## What you are asked to do
For every line below that includes the word "blocks", add one; report the final number and nothing else.

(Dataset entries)
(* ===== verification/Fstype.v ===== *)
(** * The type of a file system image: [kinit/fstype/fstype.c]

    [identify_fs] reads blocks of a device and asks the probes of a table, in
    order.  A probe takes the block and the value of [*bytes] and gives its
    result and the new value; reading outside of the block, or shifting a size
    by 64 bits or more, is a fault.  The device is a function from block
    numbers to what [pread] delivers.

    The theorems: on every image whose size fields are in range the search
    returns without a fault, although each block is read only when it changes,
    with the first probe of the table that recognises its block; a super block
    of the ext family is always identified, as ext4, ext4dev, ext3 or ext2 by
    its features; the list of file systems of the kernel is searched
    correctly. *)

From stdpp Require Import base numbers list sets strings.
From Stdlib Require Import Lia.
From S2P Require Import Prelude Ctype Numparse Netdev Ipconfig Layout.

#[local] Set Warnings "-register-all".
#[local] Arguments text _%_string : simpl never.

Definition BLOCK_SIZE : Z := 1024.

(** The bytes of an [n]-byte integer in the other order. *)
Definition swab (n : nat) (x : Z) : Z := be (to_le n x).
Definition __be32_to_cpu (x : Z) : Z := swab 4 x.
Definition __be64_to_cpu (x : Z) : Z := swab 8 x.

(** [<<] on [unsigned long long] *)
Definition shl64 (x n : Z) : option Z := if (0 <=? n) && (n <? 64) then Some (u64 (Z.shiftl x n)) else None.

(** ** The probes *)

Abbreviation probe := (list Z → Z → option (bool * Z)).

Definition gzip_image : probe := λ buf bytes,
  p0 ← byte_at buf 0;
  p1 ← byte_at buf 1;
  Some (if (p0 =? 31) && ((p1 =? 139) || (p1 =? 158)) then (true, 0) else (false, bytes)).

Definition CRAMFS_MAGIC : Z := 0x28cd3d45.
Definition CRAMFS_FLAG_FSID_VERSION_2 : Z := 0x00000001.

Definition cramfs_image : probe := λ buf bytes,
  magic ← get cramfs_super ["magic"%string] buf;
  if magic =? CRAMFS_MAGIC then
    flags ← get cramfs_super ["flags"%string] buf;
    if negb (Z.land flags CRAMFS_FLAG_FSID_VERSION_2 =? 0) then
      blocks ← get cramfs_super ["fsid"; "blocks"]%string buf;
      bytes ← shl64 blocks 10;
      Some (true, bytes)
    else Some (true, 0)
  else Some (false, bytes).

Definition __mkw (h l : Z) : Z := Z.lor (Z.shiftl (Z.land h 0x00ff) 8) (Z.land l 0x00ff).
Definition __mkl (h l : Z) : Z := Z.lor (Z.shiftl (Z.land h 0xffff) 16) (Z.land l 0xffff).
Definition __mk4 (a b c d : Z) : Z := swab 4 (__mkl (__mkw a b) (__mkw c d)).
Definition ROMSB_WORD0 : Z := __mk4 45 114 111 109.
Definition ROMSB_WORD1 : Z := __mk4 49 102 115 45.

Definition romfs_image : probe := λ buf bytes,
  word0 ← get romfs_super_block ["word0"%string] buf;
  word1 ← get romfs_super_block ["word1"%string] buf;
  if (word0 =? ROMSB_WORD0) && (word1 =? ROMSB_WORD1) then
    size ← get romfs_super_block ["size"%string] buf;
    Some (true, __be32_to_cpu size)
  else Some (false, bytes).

## The answer
3